Outside the wall was a long strip of woodland which rose gently to the summit of a ridge half a mile away. This woodland was but little used. Into it occasionally a lay-brother drove the gentle monastery cows to pasture, or here a flock sheltered itself beneath forest oaks against the noontide summer heat. Beyond the summit lay the homestead of a gentleman farmer. As one descended this slope towards the abbey, he beheld it from the most picturesque side, and visitors at the homestead usually came to see it by this secluded approach.

If Father Palemon could have seen beyond the wall, he would have discovered that the voices were those of a young man and a young woman—the former a slight, dark cripple, and invalid. He led the way along a foot-path up quite close to the wall, and the two sat down beneath the shade of a great tree. Father Palemon, listening eagerly, unconsciously, overheard the following conversation:

"I should like to take you inside the abbey wall, but, of course, that is impossible, as no woman is allowed to enter the grounds. So we shall rest here a while. I find that the walk tires me more than it once did, and this tree has become a sort of outside shrine to me on my pilgrimages."

"Do you come often?"

"Oh yes. When we have visitors, I am appointed their guide, probably because I feel more interest in the place than any one else. If they are men, I take them over the grounds inside; and if they are women, I bring them thus far and try to describe the rest."

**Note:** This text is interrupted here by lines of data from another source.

(** The state after the entry of brk(2), in the three cases. *)
Lemma enter_first s :
  heap_ok s -> base s = 0 -> peek_reg (regs s) CURRENT SYSARG_1 = 0 ->
  exists t, translate_brk_enter page_size mappings s = Ok (set_regs s t)
    /\ regs_ok t /\ is_aarch32 t = is_aarch32 (regs s)
    /\ translate_sysnum (get_abi t) (peek_reg t CURRENT SYSARG_NUM) = Ok (mmap_sysnum (regs s))
    /\ peek_reg t CURRENT SYSARG_1 = wrap (reg_bits (regs s)) (wrap64 (addr bss + map_length bss))
    /\ peek_reg t CURRENT SYSARG_2 = heap_offset s
    /\ peek_reg t CURRENT SYSARG_3 = PROT_READ_WRITE.
Proof.
  intros [Hr Hd Ho Hb Hs He] H0 Hreq. unfold translate_brk_enter.
  rewrite Hd, init_heap_offset_id, H0, Hreq, Hbss by lia. cbn [Z.eqb negb].
  destruct (mmap2_choice (regs s)) as (n & -> & E). cbn [res_bind]. rewrite E.
  assert (Hc : callable (is_aarch32 (regs s)) (mmap_sysnum (regs s)) = true).
  { unfold mmap_sysnum. destruct (is_aarch32 (regs s)); by vm_compute. }
  destruct (set_sysnum_callable (regs s) _ Hc Hr) as (t & -> & T1 & T2 & T3 & _ & T5).
  cbn [res_bind]. eexists. split; [done|]. split; [by apply poke_args_ok|].
  split; [by rewrite poke_args_mode|]. unfold get_abi. rewrite poke_args_mode, !peek_poke_args by done.
  simpl. unfold reg_bits. rewrite T2. split; [done|]. split; [done|].
  assert (Hw : forall v, 0 <= v < 2 ^ 31 -> wrap (if is_aarch32 (regs s) then 32 else 64) v = v).
  { intros v Hv. apply wrap_small. destruct (is_aarch32 (regs s)); lia. }
  split; apply Hw; [lia | by vm_compute].
Qed.

Lemma enter_negative s req :
  heap_ok s -> base s <> 0 -> peek_reg (regs s) CURRENT SYSARG_1 = req -> req < base s ->
  exists t, translate_brk_enter page_size mappings s = Ok (set_regs s t)
    /\ regs_ok t /\ is_aarch32 t = is_aarch32 (regs s)
    /\ translate_sysnum (get_abi t) (peek_reg t CURRENT SYSARG_NUM) = Ok PR_void.
Proof.
  intros [Hr Hd Ho Hb Hs He] H0 Hreq Hlt. unfold translate_brk_enter.
  rewrite Hd, init_heap_offset_id, (proj2 (Z.eqb_neq _ _) H0), Hreq, (proj2 (Z.ltb_lt _ _)) by lia.
  assert (Hc : callable (is_aarch32 (regs s)) PR_void = true)
    by (destruct (is_aarch32 (regs s)); by vm_compute).
  destruct (set_sysnum_callable (regs s) _ Hc Hr) as (t & -> & T1 & T2 & T3 & _).
  cbn [res_bind]. exists t. unfold get_abi in *. rewrite T2. auto.
Qed.

Lemma enter_resize s req :
  heap_ok s -> base s <> 0 -> peek_reg (regs s) CURRENT SYSARG_1 = req -> base s <= req ->
  req + heap_offset s < 2 ^ reg_bits (regs s) ->
  exists t, translate_brk_enter page_size mappings s = Ok (set_regs s t)
    /\ regs_ok t /\ is_aarch32 t = is_aarch32 (regs s)
    /\ translate_sysnum (get_abi t) (peek_reg t CURRENT SYSARG_NUM) = Ok PR_mremap
    /\ peek_reg t CURRENT SYSARG_1 = base s - heap_offset s
    /\ peek_reg t CURRENT SYSARG_2 = size s + heap_offset s
    /\ peek_reg t CURRENT SYSARG_3 = req - base s + heap_offset s.
Proof.
  intros [Hr Hd Ho Hb Hs He] H0 Hreq Hle Hfit. unfold translate_brk_enter.
  rewrite Hd, init_heap_offset_id, (proj2 (Z.eqb_neq _ _) H0), Hreq, (proj2 (Z.ltb_ge _ _)) by lia.
  assert (Hc : callable (is_aarch32 (regs s)) PR_mremap = true)
    by (destruct (is_aarch32 (regs s)); by vm_compute).
  destruct (set_sysnum_callable (regs s) _ Hc Hr) as (t & -> & T1 & T2 & T3 & _).
  cbn [res_bind]. eexists. split; [done|]. split; [by apply poke_args_ok|].
  split; [by rewrite poke_args_mode|]. unfold get_abi in *. rewrite poke_args_mode, !peek_poke_args by done.
  rewrite <- T2 in T3. simpl. split; [done|].
  assert (Hw : forall v, 0 <= v < 2 ^ reg_bits (regs s) -> wrap (reg_bits t) (wrap64 v) = v).
  { intros v Hv. destruct (reg_bits_small (regs s) v Hv) as [E1 E2]. rewrite E2.
    unfold reg_bits in *. by rewrite T2. }
  destruct Hb as [Hb|Hb]; [done|]. split; [|split]; apply Hw; lia.
Qed.

(** The exit, in each case. *)
Lemma exit_void s t :
  heap_ok s -> base s <> 0 -> regs_ok t -> is_aarch32 t = is_aarch32 (regs s) ->
  get_sysnum t MODIFIED = Ok PR_void ->
  translate_brk_exit (set_regs s t) = Ok (return_brk (set_regs s t)).
Proof.
  intros [Hr Hd Ho Hb Hs He] H0 H Hm Hn. unfold translate_brk_exit. simpl.
  rewrite Hd, (proj2 (Z.leb_gt _ _)) by lia. rewrite Hn. done.
Qed.

(** What one brk(2) must establish, from the state its entry starts with. *)
Definition brk_step (s : HeapTracee) (req : Z) (r : res HeapTracee) : Prop :=
  exists s', r = Ok s' /\ heap_ok s' /\
    (abs_heap s', peek_reg (regs s') CURRENT SYSARG_RESULT)
    = brk_spec (mmap_answer s) (resize_answer s) (abs_heap s) req.

(** A heap that is returned as it is. *)
Lemma return_unchanged s t req :
  heap_ok s -> base s <> 0 -> regs_ok t -> is_aarch32 t = is_aarch32 (regs s) ->
  brk_spec (mmap_answer s) (resize_answer s) (abs_heap s) req = (abs_heap s, base s + size s) ->
  brk_step s req (Ok (return_brk (set_regs s t))).
Proof.
  intros [Hr Hd Ho Hb Hs He] H0 H Hm Hspec. eexists. split; [done|].
  assert (Hbits : reg_bits (poke_reg t SYSARG_RESULT (wrap64 (base s + size s))) = reg_bits (regs s)).
  { unfold reg_bits. by rewrite poke_reg_mode, Hm. }
  split.
  - split; simpl; auto; [by apply poke_reg_ok | by rewrite Hbits].
  - rewrite Hspec. f_equal. apply return_brk_ok; [done | done |]. simpl. unfold reg_bits in *.
    rewrite Hm. destruct Hb; [done|]. lia.
Qed.

Lemma brk_first s :
  heap_ok s -> base s = 0 -> peek_reg (regs s) CURRENT SYSARG_1 = 0 -> mmap_sane s ->
  brk_step s 0 (let! s := translate_brk_enter page_size mappings s in after_entry s).
Proof.
  intros Hok H0 Hreq Hsane. pose proof Hok as [Hr Hd Ho Hb Hs He].
  destruct (enter_first s Hok H0 Hreq) as (t & -> & T1 & T2 & T3 & T4 & T5 & T6). cbn [res_bind].
  destruct (brk_finish s t _ _ _ _ T1 T2 Hd ltac:(lia) T3 T4 T5 T6) as (t' & U1 & U2 & U3 & U4 & U5 & U6).
  rewrite U6. clear U6. fold (mmap_result s) in U4.
  unfold translate_brk_exit, brk_step, brk_spec, abs_heap, mmap_answer. cbn [disabled heap_offset set_regs regs].
  rewrite Hd, (proj2 (Z.leb_gt _ _)), U3, U4, H0 by lia. cbn [res_bind Z.eqb].
  assert (Hn : (mmap_sysnum (regs s) =? PR_void) = false
               /\ (mmap_sysnum (regs s) =? PR_mmap) || (mmap_sysnum (regs s) =? PR_mmap2) = true).
  { unfold mmap_sysnum. by destruct (is_aarch32 (regs s)). }
  destruct Hn as [-> ->].
  assert (Hpos : 0 <= mmap_result s < 2 ^ reg_bits (regs s)).
  { unfold mmap_result, wrap. apply Z.mod_pos_bound. unfold reg_bits. destruct (is_aarch32 (regs s)); lia. }
  destruct (is_error (mmap_result s)) eqn:Eerr.
  - eexists. split; [done|]. split.
    + split; simpl; auto; [by apply poke_reg_ok|]. unfold reg_bits in *. by rewrite poke_reg_mode, U2.
    + simpl. rewrite H0. simpl. f_equal. rewrite peek_poke_reg by done.
      change (same_slot SYSARG_RESULT SYSARG_RESULT) with true. cbv iota. apply wrap_small.
      unfold reg_bits. destruct (is_aarch32 t'); lia.
  - destruct Hsane as [Hsane|Hsane]; [congruence|].
    assert (Hw : wrap64 (mmap_result s + heap_offset s) = mmap_result s + heap_offset s)
      by (apply (reg_bits_small (regs s)); lia).
    rewrite Hw. set (b := mmap_result s + heap_offset s) in *. eexists. split; [done|]. split.
    + split; simpl; auto; [by apply poke_reg_ok | lia | lia |].
      unfold reg_bits in *. rewrite poke_reg_mode, U2. lia.
    + simpl. rewrite (proj2 (Z.eqb_neq b 0)) by lia. f_equal.
      apply (return_brk_ok (set_heap (set_regs s t') b 0)); [done | simpl; lia |].
      simpl. unfold reg_bits in *. rewrite U2. lia.
Qed.

Lemma brk_resize s req :
  heap_ok s -> base s <> 0 -> peek_reg (regs s) CURRENT SYSARG_1 = req ->
  req + heap_offset s < 2 ^ reg_bits (regs s) ->
  brk_step s req (let! s := translate_brk_enter page_size mappings s in after_entry s).
Proof.
  intros Hok H0 Hreq Hfit. pose proof Hok as [Hr Hd Ho Hb Hs He].
  destruct (decide (req < base s)) as [Hlt|Hge].
  { destruct (enter_negative s req Hok H0 Hreq Hlt) as (t & -> & T1 & T2 & T3). cbn [res_bind].
    edestruct (brk_finish s t) as (t' & U1 & U2 & U3 & _ & _ & U6); eauto; [lia|].
    rewrite U6, exit_void by done.
    apply return_unchanged; auto. unfold brk_spec, abs_heap.
    by rewrite (proj2 (Z.eqb_neq _ _) H0), (proj2 (Z.ltb_lt _ _) Hlt). }
  destruct (enter_resize s req Hok H0 Hreq ltac:(lia) Hfit) as (t & -> & T1 & T2 & T3 & T4 & T5 & T6).
  cbn [res_bind].
  destruct (brk_finish s t _ _ _ _ T1 T2 Hd ltac:(lia) T3 T4 T5 T6) as (t' & U1 & U2 & U3 & U4 & U5 & U6).
  rewrite U6. clear U6. fold (mremap_result s (size s) (req - base s)) in U4.
  unfold translate_brk_exit. cbn [disabled heap_offset base set_regs regs].
  rewrite Hd, (proj2 (Z.leb_gt _ _)), U3, U4, U5 by lia. cbn [res_bind].
  change (PR_mremap =? PR_void) with false. change (PR_mremap =? PR_mmap) with false.
  change (PR_mremap =? PR_mmap2) with false. change (PR_mremap =? PR_mremap) with true. cbv iota. cbn [orb].
  set (r := mremap_result s (size s) (req - base s)).
  assert (Hspec : brk_spec (mmap_answer s) (resize_answer s) (abs_heap s) req =
    if is_error r || negb (base s =? wrap64 (r + heap_offset s)) then (abs_heap s, base s + size s)
    else (HeapAt (base s) (req - base s), req)).
  { unfold brk_spec, abs_heap, resize_answer.
    rewrite (proj2 (Z.eqb_neq _ _) H0), (proj2 (Z.ltb_ge _ _)) by lia.
    fold r. by destruct (is_error r), (base s =? wrap64 (r + heap_offset s)). }
  revert Hspec. destruct (is_error r || negb (base s =? wrap64 (r + heap_offset s))); intros Hspec;
    [by apply return_unchanged|].
  destruct (reg_bits_small (regs s) (req - base s)) as [_ Hw]; [lia|].
  replace (req - base s + heap_offset s - heap_offset s) with (req - base s) by lia. rewrite Hw.
  eexists. split; [done|]. split.
  - split; simpl; auto; [by apply poke_reg_ok | lia |]. unfold reg_bits in *. rewrite poke_reg_mode, U2. lia.
  - rewrite Hspec. unfold abs_heap. simpl. rewrite (proj2 (Z.eqb_neq _ _) H0). f_equal.
    apply (return_brk_ok (set_heap (set_regs s t') (base s) (req - base s))); [done | simpl; lia |].
    simpl. unfold reg_bits in *. rewrite U2. lia.
Qed.

End Refinement.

"As you will do for me now?"

"No; I am not in the mood for describing. Even when I am, my description always disappoints me. How is one to describe such human beings as these monks? Sometimes, during the long summer days, I walk over here alone and lie for hours under this tree, until the influences of the place have completely possessed me and I feel wrought up to the point of description. The sensation of a chill comes over me. Look up at these Kentucky skies! You have never seen them before. Are there any more delicate and tender? Well, at such times, where they bend over this abbey, they look as hard and cold as a sky of Landseer's. The sun seems no longer to warm the pale cross on the spire yonder, the great drifting white clouds send a shiver through me as though uplifted snow-banks were passing over my head. I fancy that if I were to go inside I should see the white butterflies dropping down dead from the petals of the white roses, finding them stiff with frost, and that the white rabbits would be limping trembling through the frozen grass, like the hare in 'The Eve of St. Agnes.' Everything becomes cold to me—cold, cold, cold! The bleak and rugged old monks themselves, in their hoary cowls, turn to personifications of perpetual winter; and if I were in the chapel, I should expect to meet in one of them Keats's very beadsman—patient, holy man, meagre, wan—whose fingers were numb while he told his rosary, and his breath frosted as it took flight for heaven. Ugh! I am cold now. My blood must be getting very thin."

"No; you make me shiver also."

"At least the impression is a powerful one. I have watched these old monks closely. Whether it is from the weakness of vigils and fasts or from positive cold, they all tremble—perpetually tremble. I fancy that their souls ache as well. Are not their cowls the grave-clothes of a death in life?"

"You seem to forget, Austin, that faith warms them."